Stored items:
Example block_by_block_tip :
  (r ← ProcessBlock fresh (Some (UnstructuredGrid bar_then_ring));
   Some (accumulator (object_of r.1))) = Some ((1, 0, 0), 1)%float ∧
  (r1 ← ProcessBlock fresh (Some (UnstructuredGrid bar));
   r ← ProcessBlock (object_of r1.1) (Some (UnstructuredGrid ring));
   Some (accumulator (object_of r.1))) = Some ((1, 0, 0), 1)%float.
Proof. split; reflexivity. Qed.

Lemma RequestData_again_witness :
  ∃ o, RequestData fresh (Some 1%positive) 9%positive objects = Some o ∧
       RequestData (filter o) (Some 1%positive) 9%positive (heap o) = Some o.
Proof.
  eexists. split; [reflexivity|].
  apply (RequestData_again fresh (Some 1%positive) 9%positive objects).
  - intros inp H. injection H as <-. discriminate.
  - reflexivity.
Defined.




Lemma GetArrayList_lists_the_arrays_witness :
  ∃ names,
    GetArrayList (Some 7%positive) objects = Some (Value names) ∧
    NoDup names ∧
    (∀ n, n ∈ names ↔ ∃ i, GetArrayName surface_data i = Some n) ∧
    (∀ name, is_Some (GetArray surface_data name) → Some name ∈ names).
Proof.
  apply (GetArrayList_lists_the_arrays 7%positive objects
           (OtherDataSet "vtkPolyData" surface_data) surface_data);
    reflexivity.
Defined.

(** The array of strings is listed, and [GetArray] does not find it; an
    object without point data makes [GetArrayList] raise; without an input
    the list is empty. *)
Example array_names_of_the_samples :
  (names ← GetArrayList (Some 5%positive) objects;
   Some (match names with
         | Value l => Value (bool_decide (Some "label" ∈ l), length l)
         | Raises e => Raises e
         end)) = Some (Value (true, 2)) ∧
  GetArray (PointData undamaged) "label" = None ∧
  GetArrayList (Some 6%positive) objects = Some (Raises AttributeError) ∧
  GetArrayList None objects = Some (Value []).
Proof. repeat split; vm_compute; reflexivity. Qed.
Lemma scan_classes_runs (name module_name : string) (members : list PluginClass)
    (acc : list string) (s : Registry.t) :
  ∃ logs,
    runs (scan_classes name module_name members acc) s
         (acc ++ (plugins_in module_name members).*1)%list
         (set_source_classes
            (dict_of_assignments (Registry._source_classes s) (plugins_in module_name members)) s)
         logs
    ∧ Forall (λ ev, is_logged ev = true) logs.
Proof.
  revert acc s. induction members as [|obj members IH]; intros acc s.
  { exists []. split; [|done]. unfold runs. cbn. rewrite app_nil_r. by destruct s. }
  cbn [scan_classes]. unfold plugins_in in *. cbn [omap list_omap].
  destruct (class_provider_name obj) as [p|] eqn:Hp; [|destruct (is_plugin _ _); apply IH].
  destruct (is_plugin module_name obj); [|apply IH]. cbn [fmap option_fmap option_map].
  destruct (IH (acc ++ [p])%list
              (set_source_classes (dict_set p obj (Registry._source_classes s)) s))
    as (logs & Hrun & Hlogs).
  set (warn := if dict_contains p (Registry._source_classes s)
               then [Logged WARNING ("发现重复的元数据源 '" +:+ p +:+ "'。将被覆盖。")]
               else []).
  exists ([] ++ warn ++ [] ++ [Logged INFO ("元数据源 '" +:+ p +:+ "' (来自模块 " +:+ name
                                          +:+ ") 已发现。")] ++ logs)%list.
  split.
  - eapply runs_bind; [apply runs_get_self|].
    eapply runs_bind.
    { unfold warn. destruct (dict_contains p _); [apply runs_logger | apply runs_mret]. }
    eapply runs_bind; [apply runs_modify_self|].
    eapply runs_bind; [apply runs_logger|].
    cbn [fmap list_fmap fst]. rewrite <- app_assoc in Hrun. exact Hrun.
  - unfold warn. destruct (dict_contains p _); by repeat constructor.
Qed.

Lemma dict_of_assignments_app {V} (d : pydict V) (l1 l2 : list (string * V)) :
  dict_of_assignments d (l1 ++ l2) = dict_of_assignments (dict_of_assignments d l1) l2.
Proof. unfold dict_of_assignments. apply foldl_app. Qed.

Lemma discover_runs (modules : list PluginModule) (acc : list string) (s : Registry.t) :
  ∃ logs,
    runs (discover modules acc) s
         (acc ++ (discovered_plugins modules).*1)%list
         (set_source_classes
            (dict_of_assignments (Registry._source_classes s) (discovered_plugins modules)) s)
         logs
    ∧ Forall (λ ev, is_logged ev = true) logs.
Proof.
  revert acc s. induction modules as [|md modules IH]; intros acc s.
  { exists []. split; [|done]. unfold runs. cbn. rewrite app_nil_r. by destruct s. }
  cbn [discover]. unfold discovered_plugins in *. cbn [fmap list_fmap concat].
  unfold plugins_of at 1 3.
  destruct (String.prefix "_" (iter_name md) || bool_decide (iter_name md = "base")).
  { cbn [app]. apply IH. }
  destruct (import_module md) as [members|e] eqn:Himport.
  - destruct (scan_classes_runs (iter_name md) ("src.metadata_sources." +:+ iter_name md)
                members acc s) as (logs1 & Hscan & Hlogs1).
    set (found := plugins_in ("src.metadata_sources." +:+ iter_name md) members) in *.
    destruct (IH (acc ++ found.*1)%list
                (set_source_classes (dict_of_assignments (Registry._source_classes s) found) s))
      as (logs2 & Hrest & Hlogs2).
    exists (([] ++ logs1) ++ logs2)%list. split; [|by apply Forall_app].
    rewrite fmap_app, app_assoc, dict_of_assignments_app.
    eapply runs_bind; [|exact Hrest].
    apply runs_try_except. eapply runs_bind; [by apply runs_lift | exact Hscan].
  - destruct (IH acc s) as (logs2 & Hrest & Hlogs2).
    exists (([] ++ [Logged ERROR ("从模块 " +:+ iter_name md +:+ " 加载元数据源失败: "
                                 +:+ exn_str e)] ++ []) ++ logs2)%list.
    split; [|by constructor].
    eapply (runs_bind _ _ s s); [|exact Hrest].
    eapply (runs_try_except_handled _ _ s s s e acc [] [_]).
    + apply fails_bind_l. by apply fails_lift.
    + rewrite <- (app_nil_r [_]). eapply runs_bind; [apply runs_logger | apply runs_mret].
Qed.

* ACTION ITEM *
An exact, complete copy of the data is the only acceptable answer.

* COMPLETED EXERCISE *
Example block_by_block_tip :
  (r ← ProcessBlock fresh (Some (UnstructuredGrid bar_then_ring));
   Some (accumulator (object_of r.1))) = Some ((1, 0, 0), 1)%float ∧
  (r1 ← ProcessBlock fresh (Some (UnstructuredGrid bar));
   r ← ProcessBlock (object_of r1.1) (Some (UnstructuredGrid ring));
   Some (accumulator (object_of r.1))) = Some ((1, 0, 0), 1)%float.
Proof. split; reflexivity. Qed.

Lemma RequestData_again_witness :
  ∃ o, RequestData fresh (Some 1%positive) 9%positive objects = Some o ∧
       RequestData (filter o) (Some 1%positive) 9%positive (heap o) = Some o.
Proof.
  eexists. split; [reflexivity|].
  apply (RequestData_again fresh (Some 1%positive) 9%positive objects).
  - intros inp H. injection H as <-. discriminate.
  - reflexivity.
Defined.




Lemma GetArrayList_lists_the_arrays_witness :
  ∃ names,
    GetArrayList (Some 7%positive) objects = Some (Value names) ∧
    NoDup names ∧
    (∀ n, n ∈ names ↔ ∃ i, GetArrayName surface_data i = Some n) ∧
    (∀ name, is_Some (GetArray surface_data name) → Some name ∈ names).
Proof.
  apply (GetArrayList_lists_the_arrays 7%positive objects
           (OtherDataSet "vtkPolyData" surface_data) surface_data);
    reflexivity.
Defined.

(** The array of strings is listed, and [GetArray] does not find it; an
    object without point data makes [GetArrayList] raise; without an input
    the list is empty. *)
Example array_names_of_the_samples :
  (names ← GetArrayList (Some 5%positive) objects;
   Some (match names with
         | Value l => Value (bool_decide (Some "label" ∈ l), length l)
         | Raises e => Raises e
         end)) = Some (Value (true, 2)) ∧
  GetArray (PointData undamaged) "label" = None ∧
  GetArrayList (Some 6%positive) objects = Some (Raises AttributeError) ∧
  GetArrayList None objects = Some (Value []).
Proof. repeat split; vm_compute; reflexivity. Qed.
Lemma scan_classes_runs (name module_name : string) (members : list PluginClass)
    (acc : list string) (s : Registry.t) :
  ∃ logs,
    runs (scan_classes name module_name members acc) s
         (acc ++ (plugins_in module_name members).*1)%list
         (set_source_classes
            (dict_of_assignments (Registry._source_classes s) (plugins_in module_name members)) s)
         logs
    ∧ Forall (λ ev, is_logged ev = true) logs.
Proof.
  revert acc s. induction members as [|obj members IH]; intros acc s.
  { exists []. split; [|done]. unfold runs. cbn. rewrite app_nil_r. by destruct s. }
  cbn [scan_classes]. unfold plugins_in in *. cbn [omap list_omap].
  destruct (class_provider_name obj) as [p|] eqn:Hp; [|destruct (is_plugin _ _); apply IH].
  destruct (is_plugin module_name obj); [|apply IH]. cbn [fmap option_fmap option_map].
  destruct (IH (acc ++ [p])%list
              (set_source_classes (dict_set p obj (Registry._source_classes s)) s))
    as (logs & Hrun & Hlogs).
  set (warn := if dict_contains p (Registry._source_classes s)
               then [Logged WARNING ("发现重复的元数据源 '" +:+ p +:+ "'。将被覆盖。")]
               else []).
  exists ([] ++ warn ++ [] ++ [Logged INFO ("元数据源 '" +:+ p +:+ "' (来自模块 " +:+ name
                                          +:+ ") 已发现。")] ++ logs)%list.
  split.
  - eapply runs_bind; [apply runs_get_self|].
    eapply runs_bind.
    { unfold warn. destruct (dict_contains p _); [apply runs_logger | apply runs_mret]. }
    eapply runs_bind; [apply runs_modify_self|].
    eapply runs_bind; [apply runs_logger|].
    cbn [fmap list_fmap fst]. rewrite <- app_assoc in Hrun. exact Hrun.
  - unfold warn. destruct (dict_contains p _); by repeat constructor.
Qed.

Lemma dict_of_assignments_app {V} (d : pydict V) (l1 l2 : list (string * V)) :
  dict_of_assignments d (l1 ++ l2) = dict_of_assignments (dict_of_assignments d l1) l2.
Proof. unfold dict_of_assignments. apply foldl_app. Qed.

Lemma discover_runs (modules : list PluginModule) (acc : list string) (s : Registry.t) :
  ∃ logs,
    runs (discover modules acc) s
         (acc ++ (discovered_plugins modules).*1)%list
         (set_source_classes
            (dict_of_assignments (Registry._source_classes s) (discovered_plugins modules)) s)
         logs
    ∧ Forall (λ ev, is_logged ev = true) logs.
Proof.
  revert acc s. induction modules as [|md modules IH]; intros acc s.
  { exists []. split; [|done]. unfold runs. cbn. rewrite app_nil_r. by destruct s. }
  cbn [discover]. unfold discovered_plugins in *. cbn [fmap list_fmap concat].
  unfold plugins_of at 1 3.
  destruct (String.prefix "_" (iter_name md) || bool_decide (iter_name md = "base")).
  { cbn [app]. apply IH. }
  destruct (import_module md) as [members|e] eqn:Himport.
  - destruct (scan_classes_runs (iter_name md) ("src.metadata_sources." +:+ iter_name md)
                members acc s) as (logs1 & Hscan & Hlogs1).
    set (found := plugins_in ("src.metadata_sources." +:+ iter_name md) members) in *.
    destruct (IH (acc ++ found.*1)%list
                (set_source_classes (dict_of_assignments (Registry._source_classes s) found) s))
      as (logs2 & Hrest & Hlogs2).
    exists (([] ++ logs1) ++ logs2)%list. split; [|by apply Forall_app].
    rewrite fmap_app, app_assoc, dict_of_assignments_app.
    eapply runs_bind; [|exact Hrest].
    apply runs_try_except. eapply runs_bind; [by apply runs_lift | exact Hscan].
  - destruct (IH acc s) as (logs2 & Hrest & Hlogs2).
    exists (([] ++ [Logged ERROR ("从模块 " +:+ iter_name md +:+ " 加载元数据源失败: "
                                 +:+ exn_str e)] ++ []) ++ logs2)%list.
    split; [|by constructor].
    eapply (runs_bind _ _ s s); [|exact Hrest].
    eapply (runs_try_except_handled _ _ s s s e acc [] [_]).
    + apply fails_bind_l. by apply fails_lift.
    + rewrite <- (app_nil_r [_]). eapply runs_bind; [apply runs_logger | apply runs_mret].
Qed.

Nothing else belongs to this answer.